A mother set a world record by having nine children. Her stomach weighed 65 pounds during pregnancy

A 26-year-old mother from Mali is speaking openly about her record-breaking family more than two months after her nine children were in a hospital in Morocco. The woman, who also has a two-year-old daughter, said the non-twin pregnancy took place without assistance.

Halima Cisse and her husband, Kader Arabi, 35, received the surprise of a lifetime when they learned they were expecting high-level complications, entirely naturally.

At first, the couple was told they had seven children, and doctors warned that the chance of all the children surviving was less than 50%. Cissy went to Morocco to get better medical care, and it was there, minutes before giving birth on May 5, that she found out she was carrying nine children.

 I was choked when I knew that I had nine children because I thought they were going to be seven," she told the Daily Mail.

A representative of Guinness World Records told NPR that they had not officially verified the record and that "the well-being of both mother and infant is a top priority." The previous record was held by Nadia Suleiman, aka "Octomom," who gave birth to eight children in 2009.

The care of both children and mothers was so complicated that it required them to move to Morocco.

 Sisi was entered to the hospital at 25 weeks of pregnancy, and the medical team looking after her was able to delay the birth of her babies until 30 weeks. Ten doctors and 25 paramedics participated in the delivery of premature babies.

The non-obstetric group includes four brothers (Muhammad, Bah, Al-Hajji, and Omar) and five sisters (Eve, Adama, Fatuma, Omo, Kadidi). They join their older sister, Soda, who is two years old.

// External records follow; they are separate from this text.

Lemma run_accounting snapshots :
  ∀ self,
    let log := fst (run self snapshots) in
    let self' := snd (run self snapshots) in
    Z.b2z (in_battle self') - Z.b2z (in_battle self)
    = count_events "battle_start" log - count_events "battle_end" log
    ∧ (battles_won self' + whiteouts self') - (battles_won self + whiteouts self)
      = count_events "battle_end" log
    ∧ battles_won self <= battles_won self'
    ∧ whiteouts self <= whiteouts self'
    ∧ battles_fled self' = battles_fled self
    ∧ type_chart self' = type_chart self.
Proof.
  induction snapshots as [|game_state rest IH]; intros self; cbn [run].
  - cbn [fst snd]. change (count_events "battle_start" []) with 0.
    change (count_events "battle_end" []) with 0. repeat split; lia.
  - pose proof (update_accounting self game_state) as Hu.
    destruct (update self game_state) as [events self1]. cbn [fst snd] in Hu.
    specialize (IH self1).
    destruct (run self1 rest) as [more self2]. cbn [fst snd] in *.
    rewrite (count_events_cons "battle_start"), (count_events_cons "battle_end").
    destruct Hu as (H1 & H2 & H3 & H4 & H5 & H6), IH as (I1 & I2 & I3 & I4 & I5 & I6).
    repeat split; try congruence; lia.
Qed.

(** X8.  Over any run of snapshots fed to a new tracker, every finished
    battle is counted once: the won and whiteout counters add up to the
    number of calls that reported a battle end, the number of calls that
    reported a battle start exceeds it by one exactly while the tracker is
    in battle, the fled counter stays 0 and the type chart is the one the
    tracker was built with. *)
Theorem battles_accounted chart snapshots :
  let log := fst (run (init chart) snapshots) in
  let self := snd (run (init chart) snapshots) in
  battles_won self + whiteouts self = count_events "battle_end" log
  ∧ count_events "battle_start" log
    = count_events "battle_end" log + Z.b2z (in_battle self)
  ∧ 0 <= battles_won self ∧ 0 <= whiteouts self
  ∧ battles_fled self = 0
  ∧ type_chart self = chart.
Proof.
  pose proof (run_accounting snapshots (init chart)) as H. cbn in H.
  destruct H as (H1 & H2 & H3 & H4 & H5 & H6). cbn zeta.
  repeat split; try assumption; lia.
Qed.

(** X9.  [update] leaves the tracker exactly as it was if and only if the
    tracker is not in battle and the snapshot's battle code is not
    positive; it then reports no event. *)
Theorem update_unchanged_iff self game_state :
  (snd (update self game_state) = self
   ↔ in_battle self = false ∧ gs_in_battle game_state <= 0)
  ∧ (in_battle self = false → gs_in_battle game_state <= 0 →
     fst (update self game_state) = ∅).
Proof.
  unfold update. destruct (in_battle self) eqn:Hin; cbn [negb andb].
  - split; [|discriminate]. split; [|intros [? _]; discriminate].
    case_bool_decide.
    + destruct (all_fainted (gs_party game_state) || _); cbn;
        intros He; apply (f_equal in_battle) in He; cbn in He; congruence.
    + cbn. intros He. apply (f_equal battle_turns) in He. cbn in He. lia.
  - case_bool_decide as Hpos; cbn.
    + split; [|intros; lia]. split; [|intros [_ ?]; lia].
      intros He. apply (f_equal in_battle) in He. cbn in He. congruence.
    + split; [|reflexivity]. split; [intros _; split; [reflexivity | lia] | reflexivity].
Qed.

Lemma run_turns rest :
  ∀ self,
    in_battle self = true →
    Forall (λ game_state, gs_in_battle game_state ≠ 0) rest →
    let self' := snd (run self rest) in
    in_battle self' = true
    ∧ battle_turns self' = battle_turns self + Z.of_nat (length rest)
    ∧ battles_won self' = battles_won self ∧ whiteouts self' = whiteouts self.
Proof.
  induction rest as [|game_state rest IH]; intros self Hin Hall; cbn [run].
  - cbn. repeat split; [exact Hin | lia].
  - apply Forall_cons in Hall as [Hne Hall].
    assert (Hu : update self game_state
                 = (∅, {| in_battle := in_battle self; battle_type := battle_type self;
                          battle_turns := battle_turns self + 1;
                          battles_won := battles_won self;
                          battles_fled := battles_fled self;
                          whiteouts := whiteouts self;
                          prev_money := prev_money self;
                          prev_party_hp := prev_party_hp self;
                          type_chart := type_chart self |})).
    { unfold update. rewrite Hin. cbn [negb andb].
      rewrite bool_decide_eq_false_2 by exact Hne. reflexivity. }
    rewrite Hu.
    match goal with |- context [run ?s rest] =>
      specialize (IH s); destruct (run s rest) as [more self2] end.
    cbn [fst snd] in *. destruct (IH Hin Hall) as (I1 & I2 & I3 & I4).
    repeat split; try assumption. rewrite I2. cbn [battle_turns length]. lia.
Qed.

(** X10.  The turn counter counts the snapshots of a battle.  When a
    tracker that is not in battle receives a snapshot with a positive battle
    code and then any number of snapshots whose code is not 0, it is in
    battle with a turn counter equal to the number of those later snapshots,
    and neither the won nor the whiteout counter has changed. *)
Theorem turns_count_battle_snapshots self start rest :
  in_battle self = false →
  gs_in_battle start > 0 →
  Forall (λ game_state, gs_in_battle game_state ≠ 0) rest →
  let self' := snd (run self (start :: rest)) in
  in_battle self' = true
  ∧ battle_turns self' = Z.of_nat (length rest)
  ∧ battles_won self' = battles_won self
  ∧ whiteouts self' = whiteouts self.
Proof.
  intros Hin Hpos Hall. cbn [run].
  destruct (update self start) as [events self1] eqn:Hu.
  assert (H1 : in_battle self1 = true ∧ battle_turns self1 = 0
               ∧ battles_won self1 = battles_won self
               ∧ whiteouts self1 = whiteouts self).
  { revert Hu. unfold update. rewrite Hin. cbn [negb andb].
    rewrite bool_decide_eq_true_2 by exact Hpos. intros [= <- <-]. cbn. auto. }
  destruct H1 as (Hin1 & Ht1 & Hw1 & Hwh1).
  pose proof (run_turns rest self1 Hin1 Hall) as Hr.
  destruct (run self1 rest) as [more self2]. cbn [fst snd] in *.
  destruct Hr as (R1 & R2 & R3 & R4). repeat split; try congruence. lia.
Qed.

(** A wild battle of three turns. *)
Lemma turns_count_battle_snapshots_witness :
  let snapshot code := {| gs_in_battle := code; gs_party := []; gs_money := 0 |} in
  let self' := snd (run (init ∅) [snapshot 1; snapshot 1; snapshot 1; snapshot 1]) in
  in_battle self' = true
  ∧ battle_turns self' = 3
  ∧ battles_won self' = 0
  ∧ whiteouts self' = 0.
Proof.
  intros snapshot.
  apply (turns_count_battle_snapshots (init ∅) (snapshot 1)
           [snapshot 1; snapshot 1; snapshot 1]).
  - reflexivity.
  - reflexivity.
  - repeat constructor; discriminate.
Defined.

(** X11.  When no defending type has an entry in the table for the attack
    type, [get_type_effectiveness] answers exactly 1.0; in particular for
    an attack type without a row, for an empty table and for an empty list
    of defending types. *)
Theorem get_type_effectiveness_neutral self attack_type defend_types :
  Forall (λ dtype, table_factor (type_chart self) attack_type dtype = None) defend_types →
  get_type_effectiveness self attack_type defend_types = 1%float.
Proof.
  intros Hall. destruct (decide (attack_type = "")) as [->|Hne].
  - unfold get_type_effectiveness. cbn. rewrite orb_true_r. reflexivity.
  - rewrite get_type_effectiveness_product by exact Hne.
    replace (omap (table_factor (type_chart self) attack_type) defend_types) with (@nil float);
      [reflexivity|].
    induction Hall as [|d ds Hd _ IH]; cbn; [reflexivity|].
    rewrite Hd. exact IH.
Qed.

(** An attack type that the two-entry table has no row for. *)
Lemma get_type_effectiveness_neutral_witness :
  get_type_effectiveness (init water_chart) "Ghost" ["Fire"; "Flying"] = 1%float.
Proof.
  apply (get_type_effectiveness_neutral (init water_chart) "Ghost" ["Fire"; "Flying"]).
  repeat constructor.
Defined.

(** [recommend_move] answers nothing when no rated slot exceeds 1.0. *)
Lemma recommend_move_None_intro self party_pokemon enemy_name :
  (∀ m e, m ∈ moves party_pokemon →
     rating self (default [] (SPECIES_TYPES !! enemy_name)) m = Some e →
     (1 <? e)%float = false) →
  recommend_move self party_pokemon enemy_name = None.
Proof.
  intros Hlow. unfold recommend_move.
  set (enemy_types := default [] (SPECIES_TYPES !! enemy_name)) in *.
  destruct enemy_types as [|t ts] eqn:Het; [reflexivity|]. rewrite <- Het in Hlow |- *.
  pose proof (best_so_far_loop self enemy_types (moves party_pokemon) []
                (None, 0%float) (best_so_far_start self enemy_types)) as Hinv.
  cbn [app] in Hinv.
  destruct (fold_left (consider_move self enemy_types) (moves party_pokemon)
              (None, 0%float)) as [[name|] be]; [|reflexivity].
  destruct Hinv as (_ & before & after & Hmoves & Hname & _). cbn [fst snd] in *.
  rewrite (Hlow name be); [rewrite andb_false_r; reflexivity| |exact Hname].
  rewrite Hmoves. apply elem_of_app. right. left.
Qed.

(** X12.  [recommend_move] answers nothing when the type chart is empty
    (the file could not be read), when the opponent's species has no entry
    in [SPECIES_TYPES], and when the move list is empty. *)
Theorem recommend_move_nothing self party_pokemon enemy_name :
  type_chart self = ∅ ∨ SPECIES_TYPES !! enemy_name = None ∨ moves party_pokemon = [] →
  recommend_move self party_pokemon enemy_name = None.
Proof.
  intros [Hchart|[Hspecies|Hmoves]].
  - apply recommend_move_None_intro. intros m e _ Hr.
    unfold rating in Hr. destruct (_ && _); [|discriminate].
    destruct (MOVE_TYPES !! m) as [t|]; cbn in Hr; [|discriminate].
    destruct (py.truthy t); [|discriminate].
    injection Hr as <-.
    rewrite get_type_effectiveness_neutral; [reflexivity|].
    apply Forall_forall. intros d _. unfold table_factor.
    rewrite Hchart, lookup_empty. reflexivity.
  - unfold recommend_move. rewrite Hspecies. reflexivity.
  - apply recommend_move_None_intro. rewrite Hmoves. intros m e Hm. inversion Hm.
Qed.

(** A party member with moves, against a species without entry. *)
Lemma recommend_move_nothing_witness :
  recommend_move (init water_chart)
    {| species_name := "Squirtle"; hp_current := 20; hp_max := 20;
       moves := ["Water Gun"; "Tackle"] |} "Missingno" = None.
Proof.
  apply recommend_move_nothing. right. left. vm_compute. reflexivity.
Defined.

End battle_manager_extra.

(** ** memory_reader.py *)

Module memory_reader_extra.
Import memory_reader.

Lemma land_255_split b :
  Z.land b 255 = 0 ↔
  Z.land b 7 = 0 ∧ Z.land b 8 = 0 ∧ Z.land b 16 = 0 ∧ Z.land b 32 = 0
  ∧ Z.land b 64 = 0 ∧ Z.land b 128 = 0.
Proof.
  change 255 with (Z.lor 7 (Z.lor 8 (Z.lor 16 (Z.lor 32 (Z.lor 64 128))))).
  rewrite !Z.land_lor_distr_r, !Z.lor_eq_0_iff. tauto.
Qed.

(** X13.  [_decode_status] answers "OK" exactly for the status bytes whose
    low eight bits are all clear, and "SLP" exactly for those with one of
    the low three bits set, whatever the other bits are; every answer is
    one of the seven labels. *)
Theorem decode_status_spec status_byte :
  (_decode_status status_byte = "OK" ↔ Z.land status_byte 255 = 0)
  ∧ (_decode_status status_byte = "SLP" ↔ Z.land status_byte 7 ≠ 0)
  ∧ _decode_status status_byte ∈ ["OK"; "SLP"; "PSN"; "BRN"; "FRZ"; "PAR"; "TOX"].
Proof.
  rewrite land_255_split. unfold _decode_status.
  destruct (decide (status_byte = 0)) as [->|Hnz].
  { cbn. repeat split; try discriminate; try tauto; try reflexivity.
    repeat constructor. }
  repeat case_decide;
    (split; [split; [try discriminate; tauto | try tauto; intros; exfalso; tauto]|]);
    (split; [split; [try discriminate; try tauto | try tauto; try discriminate]|]);
    try (intros; exfalso; tauto);
    rewrite !elem_of_cons; tauto.
Qed.

End memory_reader_extra.

(** ** player_stats.py *)

Module player_stats_extra.
Import player_stats.

Lemma track_highest_level_spec party highest :
  highest <= track_highest_level highest party
  ∧ Forall (λ p, memory_reader.level p <= track_highest_level highest party) party
  ∧ (track_highest_level highest party = highest
     ∨ ∃ p, p ∈ party ∧ track_highest_level highest party = memory_reader.level p).
Proof.
  unfold track_highest_level. revert highest.
  induction party as [|p party IH]; intros highest; cbn [fold_left].
  - split; [lia|]. split; [constructor | left; reflexivity].
  - set (h := if decide (memory_reader.level p > highest) then _ else _).
    assert (Hh : highest <= h ∧ memory_reader.level p <= h
                 ∧ (h = highest ∨ h = memory_reader.level p))
      by (subst h; case_decide; lia).
    destruct Hh as (Hh1 & Hh2 & Hh3), (IH h) as (I1 & I2 & I3).
    split; [lia|]. split; [constructor; [lia | exact I2]|].
    destruct I3 as [I3|(q & Hq & I3)].
    + rewrite I3. destruct Hh3 as [->| ->]; [left; reflexivity|].
      right. exists p. split; [left | reflexivity].
    + right. exists q. split; [right; exact Hq | exact I3].
Qed.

According to the Daily Mail, Cissy said she is still recovering from the pregnancy and the difficulty of giving birth. Her stomach alone weighed about 65 pounds, and the cesarean delivery was complicated, with so much blood loss-making her weak. The babies, who weigh between 1 and 2 pounds at birth, are still in the neonatal intensive care unit.

Right now, Sissy has all the help you need in a team of 35 caregivers. The Mali government is paying the family care bill, which is estimated to cost more than $1 million.

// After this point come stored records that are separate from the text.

(** C5 (as amended): the resolution of the plan's URLs.  Against
    [https://h/p/q] the relative [data.csv] resolves to
    [https://h/p/data.csv] and the root-relative [/data.csv] to
    [https://h/data.csv].  An absolute URL whose scheme is not that of the
    current URL comes back unchanged.  One with the scheme of the current
    URL (a scheme that takes relative references, as [http] and [https] do)
    and a network location is written again from the parts [urlparse] cuts
    it into: scheme, [//] and network location, path with its parameters,
    query and fragment; that leaves [https://cdn.example/files/data.csv] as
    it is.  Against a current URL that has a network location, resolving a
    resolved URL again changes nothing.  The agent loop resolves both URLs
    of the plan before the data step: every download and every submission of
    the turn goes to the resolved URL, and when a resolution raises there is
    none. *)
Theorem C5_url_resolution :
  Url.urljoin (lit "https://h/p/q") (lit "data.csv") = inr (lit "https://h/p/data.csv")
  /\ Url.urljoin (lit "https://h/p/q") (lit "/data.csv") = inr (lit "https://h/data.csv")
  /\ Url.urljoin (lit "https://h/p/q") (lit "https://cdn.example/files/data.csv")
     = inr (lit "https://cdn.example/files/data.csv")
  /\ (forall base url b u,
        base <> [] -> url <> [] ->
        Url.urlparse base [] = inr b ->
        Url.urlparse url (Url.scheme b) = inr u ->
        Url.scheme u <> Url.scheme b ->
        Url.urljoin base url = inr url)
  /\ (forall base url b u,
        base <> [] -> url <> [] ->
        Url.urlparse base [] = inr b ->
        Url.urlparse url (Url.scheme b) = inr u ->
        Url.scheme u = Url.scheme b ->
        Url.in_list (Url.scheme b) Url.uses_relative = true ->
        Url.netloc u <> [] ->
        Url.urljoin base url = inr (Url.urlunparse u)
        /\ Url.urlunparse u
           = written (Url.scheme u) (Url.netloc u) (rejoin (Url.path u) (Url.params u))
               (Url.query u) (Url.fragment u))
  /\ (forall base url b r,
        url <> [] ->
        Url.urlparse base [] = inr b ->
        Url.netloc b <> [] ->
        Url.urljoin base url = inr r ->
        Url.urljoin base r = inr r)
  /\ (forall cu u,
        cu <> [] -> u <> [] ->
        resolve_url (PStr cu) (PStr u)
        = match Url.urljoin cu u with inl e => inl e | inr r => inr (PStr r) end)
  /\ (forall email secret current_url page plan s data_url submit_url,
        resolve_url current_url (dict_get plan (lit "data_url")) = inr data_url ->
        resolve_url current_url (dict_get plan (lit "submit_url")) = inr submit_url ->
        exists evs,
          st_trace (snd (execute_plan email secret current_url page plan s))
          = st_trace s ++ evs
          /\ Forall (fun ev =>
                       (forall u, download_target ev = Some u -> u = data_url)
                       /\ (forall u, submission_target ev = Some u -> u = submit_url))
               evs)
  /\ (forall email secret current_url page plan s e,
        resolve_url current_url (dict_get plan (lit "data_url")) = inl e
        \/ (exists data_url,
              resolve_url current_url (dict_get plan (lit "data_url")) = inr data_url
              /\ resolve_url current_url (dict_get plan (lit "submit_url")) = inl e) ->
        execute_plan email secret current_url page plan s
        = (inl e, log [EvPrint (LogPlanReceived (dict_get plan (lit "question")))] s)).
Proof.
  split; [vm_compute; reflexivity|].
  split; [vm_compute; reflexivity|].
  split; [vm_compute; reflexivity|].
  split.
  { intros base url b u Hb Hu Hpb Hpu Hs.
    apply (urljoin_unchanged base url b u); auto.
    - destruct base; [congruence | reflexivity].
    - destruct url; [congruence | reflexivity].
    - apply orb_true_iff. left. apply negb_true_iff, eqb_false, Hs. }
  split.
  { intros base url b u Hb Hu Hpb Hpu Hs Hrel Hn.
    assert (Hnu : nonempty (Url.netloc u) = true)
      by (destruct (Url.netloc u); [congruence | reflexivity]).
    split; [|apply urlunparse_written, Hnu].
    apply (urljoin_rewritten base url b u); auto.
    - destruct base; [congruence | reflexivity].
    - destruct url; [congruence | reflexivity].
    - rewrite Hs. exact Hrel. }
  split.
  { intros base url b r Hu Hpb Hn Hj.
    apply (urljoin_idempotent base url b r); auto.
    left. destruct (Url.netloc b); [congruence | reflexivity]. }
  split; [exact resolve_url_str|].
  split; [exact execute_plan_targets | exact execute_plan_unresolved].
Qed.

The couple owns a three-bedroom house in Timbuktu, Mali. Arby works as a sailor in the Financial Navy. The logistics of being a father of ten kids is daunting, but for now, Arby said he's focusing on his wife and nine family members for a good deal.

"There's a lot of things to work on about the future, but right now, we're just focused on taking care of our kids and getting them home," he told the Daily Mail. "The biggest concern for me is not the size of my house, the number of rooms we have, or money, but making sure my wife and children are okay."